In Inglourious Basterds, I watched Tarantino masterfully build tension like it was architecture.
In Limitless, I started seeing my own thoughts reflected back at me, sharpened and electrified.
In Now You See Me, I started seeing the illusion and the magician behind it.
It wasn’t just entertainment anymore. It was education.
Not in the school sense, in the pattern learning sense.
Because I started seeing that everything is physics.
Everything is energy exchange.
Not mystically. Like, literally.
Even sales.
Even trauma.
Even watching a movie.
It's all energy in, energy out.
Just… patterned differently.
The universe doesn’t lie.
It moves.
And if you know how to watch, you can see it before it happens.
That’s what was happening to me.
I didn’t have superpowers.
(Not yet, anyway.)
But I did have something else:
Clarity.
I fixed my sleep.
I fixed my diet, kinda. (Let’s be honest, it was still half trash.)
But it was better than starving. I was letting myself be.
I wasn’t trying to force anything.
I was just existing again.
I even went to Waffle House with David, Drew, and Charlie one night. I tried to pitch the superpower thing.
They didn’t buy it.
That was fine.
It didn’t matter anymore.
Because I was starting to realize:
It was never about powers.
It was about alignment.
that’s what I did most:
I forgave myself.
I cried on the couch.
I went over everything. My childhood pain, shame, fear, and guilt.
Not to be dramatic.
Just because I had to.
Because if I was gonna move forward, I had to stop carrying all that weight.
I had a Meta Quest 2, a Nintendo Switch, and an Xbox One.
I sold them all.
Not out of desperation, out of liberation.
Each one went to someone who actually needed it.
One to a family with kids.
One to a guy who drove 40 minutes just to pick it up for his brother.
I underpriced everything.
I didn’t care.
Because this wasn’t about money.
It was about energy flow.
Instead of collecting dust in my room, these things became gifts.
And I felt lighter every time I let something go.
That’s when I realized:
“Maybe it was never about me becoming something extraordinary.
Maybe I just needed to use everything I’d been given and let go of what wasn’t mine anymore.”

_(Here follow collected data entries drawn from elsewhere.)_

(* ===== verification/Malloc.v ===== *)
(** * The heap (src/lib/malloc.c, _sbrk of src/mem.c)

    The allocator on the bytes of its heap: block headers are read and written
    in memory, an access outside of the pages of the heap is a fault. *)
From S2P Require Import Prelude.

Module Malloc.

Definition PAGE_SIZE : Z := 0x1000.
Definition MAGIC_HEAD : Z := 0xDEADC0DE.
Definition MAGIC_END : Z := 0xDEADBABA.
(** [sizeof(block_meta_t)]: the fields are at 0, 4, 8 (a byte), 12 and 16. *)
Definition META : Z := 20.

(** ** Memory *)
Fixpoint load (m : gmap Z Z) (a : Z) (n : nat) : list Z :=
  match n with O => [] | S n' => m !!! a :: load m (a + 1) n' end.
Fixpoint store (m : gmap Z Z) (a : Z) (bs : list Z) : gmap Z Z :=
  match bs with [] => m | b :: bs' => store (<[a := b]> m) (a + 1) bs' end.

(** ** The break *)
Record heap_t := HeapT { start_addr : Z; end_addr : Z; max_addr : Z }.

Section Sbrk.
(** [frame_alloc] and [map] for the page at an address: the error of a failed
    assertion when there is no frame. *)
Variable page : Z -> res unit.

Fixpoint grow (iterations : nat) (h : heap_t) : res (bool * heap_t) :=
  match iterations with
  | O => Ok (true, h)
  | S n =>
      page (end_addr h);;
      let h := HeapT (start_addr h) (end_addr h +u PAGE_SIZE) (max_addr h) in
      if max_addr h <=? end_addr h then Ok (false, h) else grow n h
  end.

Fixpoint shrink (iterations : nat) (h : heap_t) : bool * heap_t :=
  match iterations with
  | O => (true, h)
  | S n =>
      let h := HeapT (start_addr h) (end_addr h -u PAGE_SIZE) (max_addr h) in
      if end_addr h <? start_addr h then (false, h) else shrink n h
  end.

Definition pages (increment : Z) : nat :=
  Z.to_nat (Z.quot increment PAGE_SIZE + (if Z.rem increment PAGE_SIZE =? 0 then 0 else 1)).

Definition _sbrk (increment : Z) (h : heap_t) : res (Z * heap_t) :=
  let ret := end_addr h in
  if increment =? 0 then Ok (ret, h)
  else
    '(ok, h) ← (if 0 <? increment then grow (pages increment) h
                else Ok (shrink (pages (s32 (- increment))) h));
    Ok (if (ok : bool) then ret else 2 ^ 32 - 1, h).

(** ** Headers *)
Record heap := Heap { first_block : Z; mem : gmap Z Z; sys : heap_t }.

Definition sbrk (increment : Z) : st heap Z := fun h =>
  '(r, b) ← _sbrk increment (sys h); Ok (r, Heap (first_block h) (mem h) b).

Definition valid (h : heap) (a n : Z) : bool :=
  ((start_addr (sys h) <=? a) && (a + n <=? end_addr (sys h)))%bool.

Definition ld (a : Z) (n : nat) : st heap (list Z) := fun h =>
  if valid h a (Z.of_nat n) then Ok (load (mem h) a n, h) else Err EOob.
Definition sto (a : Z) (bs : list Z) : st heap unit := fun h =>
  if valid h a (Z.of_nat (length bs))
  then Ok (tt, Heap (first_block h) (store (mem h) a bs) (sys h)) else Err EOob.
Definition ld32 (a : Z) : st heap Z := b ← ld a 4; mret (le_combine b).
Definition sto32 (a v : Z) : st heap unit := sto a (le_split 4 v).

Definition magic_head (p : Z) : st heap Z := ld32 p.
Definition size (p : Z) : st heap Z := ld32 (p +u 4).
Definition free_ (p : Z) : st heap bool := b ← ld (p +u 8) 1; mret (negb (le_combine b =? 0)).
Definition next (p : Z) : st heap Z := ld32 (p +u 12).
Definition magic_end (p : Z) : st heap Z := ld32 (p +u 16).
Definition set_magic_head (p : Z) : st heap unit := sto32 p MAGIC_HEAD.
Definition set_size (p v : Z) : st heap unit := sto32 (p +u 4) v.
Definition set_free (p : Z) (b : bool) : st heap unit := sto (p +u 8) [if b then 1 else 0].
Definition set_next (p v : Z) : st heap unit := sto32 (p +u 12) v.
Definition set_magic_end (p : Z) : st heap unit := sto32 (p +u 16) MAGIC_END.
Definition set_first (p : Z) : st heap unit := modify (fun h => Heap p (mem h) (sys h)).

(** ** Operations *)
Definition init_first_block : st heap Z :=
  p ← sbrk PAGE_SIZE;
  if p =? 2 ^ 32 - 1 then mret 0
  else
    set_first p;; set_free p true;; set_magic_head p;; set_magic_end p;;
    set_size p (PAGE_SIZE - META);; set_next p 0;; mret p.

(** Lines 52-53. *)
Definition align4 (size : Z) : Z := if size mod 4 =? 0 then size else (size / 4 +u 1) *u 4.

(** Lines 75-91: the block [p] is cut after [size] bytes. *)
Definition split_block (p sz : Z) : st heap Z :=
  s ← size p;
  kassert (sz +u META <=? s);;
  let next_size := s - sz -u META in
  n ← next p;
  set_size p sz;; set_free p false;; set_next p (p + META +u sz);;
  q ← next p; set_free q true;;
  q ← next p; set_size q next_size;;
  q ← next p; set_magic_head q;;
  q ← next p; set_magic_end q;;
  q ← next p; set_next q n;;
  mret (p +u META).

Fixpoint malloc_loop (fuel : nat) (sz p : Z) : st heap Z :=
  match fuel with
  | O => fail EFuel
  | S f =>
      if p =? 0 then mret 0
      else
        fr ← free_ p;
        if negb fr then n ← next p; malloc_loop f sz n
        else
          n ← next p; s ← size p;
          if ((n =? 0) && (s <? sz +u META))%bool then
            sbrk PAGE_SIZE;;
            s ← size p; set_size p (s +u PAGE_SIZE);;
            malloc_loop f sz p
          else if sz +u META <=? s then split_block p sz
          else malloc_loop f sz n
  end.

(** A heap of this many bytes has at most so many blocks. *)
Definition block_fuel (h : heap) : nat := Z.to_nat ((end_addr (sys h) - start_addr (sys h)) / META + 2).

The lease on the old apartment just so happened to end at the very end of March.
And the new sales job?
It started April 1st.
Perfect timing.
Clearly cosmic.
So I used March to reset.
I drank more water than ever.
I rested.
I cried.
I learned.
I laughed.
I let myself just… exist.
And for the first time in my life, I felt completely safe doing nothing.
Not lazy.
Not worthless.
Not behind.
Just safe.
Free.
Like I had taken the red pill… and then decided to sit on the couch and process what it meant.
Call it what you want.
A break.
A healing.
A realignment.
A soft reboot.
A cosmic movie binge.
I call it: Movie Mode.
Because that was the moment I remembered:
“Sometimes, the plot isn’t about saving the world. Sometimes, it’s just about watching it until you understand what’s really happening.”